The task :: From the records below, extract only the lines running from the line with "intros HA HB Hh Hg. unfold window_size." to the line with "(** * The literal run of the notebook *)", both lines included, reproducing them exactly.

Collected data:
▼
(** * The plain valid convolution (cell 4) *)

Lemma within_get (A : Z) (t : Tensor) (i j k : nat) :
  (0 <= A)%Z -> within A t = true -> (Z.abs (get t i j k) <= A)%Z.
Proof.
  intros HA Hw. unfold within in Hw. rewrite forallb_forall in Hw.
  unfold get.
  destruct (nth_in_or_default (flat_index t i j k) (data t) 0%Z) as [Hin | Hd].
  - apply Z.leb_le. now apply Hw.
  - rewrite Hd. exact HA.
Qed.

Lemma sum_n_abs_bound (n : nat) (f : nat -> Z) (M : Z) :
  (forall i, i < n -> (Z.abs (f i) <= M)%Z) ->
  (Z.abs (sum_n n f) <= Z.of_nat n * M)%Z.
Proof.
  induction n as [| n IH]; intros Hf; [simpl; lia |].
  cbn [sum_n].
  pose proof (Z.abs_triangle (sum_n n f) (f n)).
  pose proof (IH (fun i Hi => Hf i (Nat.lt_lt_succ_r _ _ Hi))).
  pose proof (Hf n (Nat.lt_succ_diag_r n)).
  lia.
Qed.

(** One output sample sums [window_size h] products, each of magnitude at
    most [A * B]. *)
Lemma window_sum_bound (x h : Tensor) (A B : Z) (g : nat -> nat -> Z)
  (o : nat) :
  (0 <= A)%Z -> (0 <= B)%Z -> within B h = true ->
  (forall k c, (Z.abs (g k c) <= A)%Z) ->
  (Z.abs (sum_n (dim0 h) (fun k =>
            sum_n (dim1 h) (fun c => (g k c * get h k c o)%Z)))
   <= window_size h * (A * B))%Z.
Proof.
  intros HA HB Hh Hg. unfold window_size.
  rewrite Nat2Z.inj_mul, <- Z.mul_assoc.
  apply sum_n_abs_bound. intros k _.
  apply sum_n_abs_bound. intros c _.
  rewrite Z.abs_mul.
  pose proof (within_get B h k c o HB Hh).
  pose proof (Hg k c).
  pose proof (Z.abs_nonneg (g k c)).
  pose proof (Z.abs_nonneg (get h k c o)).
  apply Z.mul_le_mono_nonneg; assumption.
Qed.




(** * The literal run of the notebook *)

(** C8.  On the signal [0, 1, ..., 7] and the all-ones filter of width 3,
    the non-dilated causal convolution of cell 6 (and the dilated one with
    dilation 1) returns [0, 1, 3, 6, 9, 12, 15, 18], and the dilated causal
    convolution of cell 8 with dilation 2 returns
    [0, 1, 2, 4, 6, 9, 12, 15]. *)
Theorem notebook_outputs :
  let X := mkTensor 1 8 1 [0; 1; 2; 3; 4; 5; 6; 7]%Z in
  let H := mkTensor 3 1 1 [1; 1; 1]%Z in
  make_X 8 = Some X /\
  make_H 3 = Some H /\
  causal_conv 3 X H =
    Some (mkTensor 1 8 1 [0; 1; 3; 6; 9; 12; 15; 18]%Z) /\
  dilated_causal_conv 8 3 1 X H =
    Some (mkTensor 1 8 1 [0; 1; 3; 6; 9; 12; 15; 18]%Z) /\
  dilated_causal_conv 8 3 2 X H =
    Some (mkTensor 1 8 1 [0; 1; 2; 4; 6; 9; 12; 15]%Z).
Proof. repeat split; vm_compute; reflexivity. Qed.

(** The plain valid convolution of cell 4 on the same data: six samples. *)
Example notebook_basic_conv :
  basic_conv (mkTensor 1 8 1 [0; 1; 2; 3; 4; 5; 6; 7]%Z)
             (mkTensor 3 1 1 [1; 1; 1]%Z) =
  Some (mkTensor 1 6 1 [3; 6; 9; 12; 15; 18]%Z).
Proof. vm_compute; reflexivity. Qed.

(** * Subsampling and its inverse (cell 8, lines 134-137 and 144-146) *)

Lemma sample_tabulate (n : nat) (f : nat -> nat -> nat -> Z) (t : nat) :
  sample (tabulate 1 n 1 f) t = if t <? n then f 0 t 0 else 0%Z.
Proof.
  unfold sample. destruct (Nat.ltb_spec t n) as [Hlt | Hge].
  - apply get_tabulate; lia.
  - unfold get, flat_index. rewrite dim1_tabulate, dim2_tabulate.
    apply nth_overflow. rewrite length_tabulate. lia.
Qed.

(** C6, as the code has it.  On a signal of batch size 1, time length [T]
    and one channel, and for a dilation [d >= 1], the subsampling step
    computes [pad_amount = (d - T mod d) mod d], pads the time axis on the
    right with that many zeros to a length [L'] that [d] divides, and returns
    [d] streams of time length [L' / d]; stream [s] holds, in order, the
    padded samples at times [s], [s + d], [s + 2d], ... *)
Theorem subsample_single_signal (X : Tensor) (T d : nat) :
  well_formed X -> shape X = (1, T, 1) -> 1 <= d ->
  let amount := (d - T mod d) mod d in
  exists padded S,
    pad_amount (Z.of_nat T) (Z.of_nat d) = Some (Z.of_nat amount) /\
    tf_pad X [(0, 0); (0, Z.of_nat amount); (0, 0)]%Z = Some padded /\
    shape padded = (1, T + amount, 1) /\
    (forall t, sample padded t = if t <? T then sample X t else 0%Z) /\
    (T + amount) mod d = 0 /\
    subsample (Z.of_nat T) (Z.of_nat d) X = Some S /\
    well_formed S /\
    shape S = (d, (T + amount) / d, 1) /\
    forall s p, s < d -> p < (T + amount) / d ->
                get S s p 0 = sample padded (p * d + s).
Proof.
  intros Hwf Hsh Hd amount.
  pose proof (padded_len_streams T d Hd) as HL.
  unfold stream_len, padded_len, tail_padding in HL. fold amount in HL.
  assert (Hpad : forall t,
             sample (tabulate 1 (T + amount) 1
                       (fun i j k => if j <? T then get X i j k else 0%Z)) t =
             if t <? T then sample X t else 0%Z).
  { intros t. rewrite sample_tabulate.
    destruct (Nat.ltb_spec t (T + amount)), (Nat.ltb_spec t T);
      try reflexivity; lia. }
  eexists. eexists.
  split; [now apply pad_amount_nat |].
  split; [rewrite tf_pad_right; reflexivity |].
  injection Hsh as H0 H1 H2. rewrite H0, H1, H2.
  split; [reflexivity |].
  split; [exact Hpad |].
  split; [now apply padded_length_multiple |].
  split; [apply subsample_streams; [assumption | unfold shape; congruence | assumption] |].
  split; [apply tabulate_well_formed |].
  split; [reflexivity |].
  intros s p Hs Hp. rewrite get_tabulate by (assumption || lia).
  rewrite Hpad.
  destruct (Nat.ltb_spec (p * d + s) T) as [Hin | Hpast]; [reflexivity |].
  apply (sample_out_of_range X T); [assumption | unfold shape; congruence | assumption].
Qed.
▲
Answer area ::
  intros HA HB Hh Hg. unfold window_size.
  rewrite Nat2Z.inj_mul, <- Z.mul_assoc.
  apply sum_n_abs_bound. intros k _.
  apply sum_n_abs_bound. intros c _.
  rewrite Z.abs_mul.
  pose proof (within_get B h k c o HB Hh).
  pose proof (Hg k c).
  pose proof (Z.abs_nonneg (g k c)).
  pose proof (Z.abs_nonneg (get h k c o)).
  apply Z.mul_le_mono_nonneg; assumption.
Qed.




(** * The literal run of the notebook *)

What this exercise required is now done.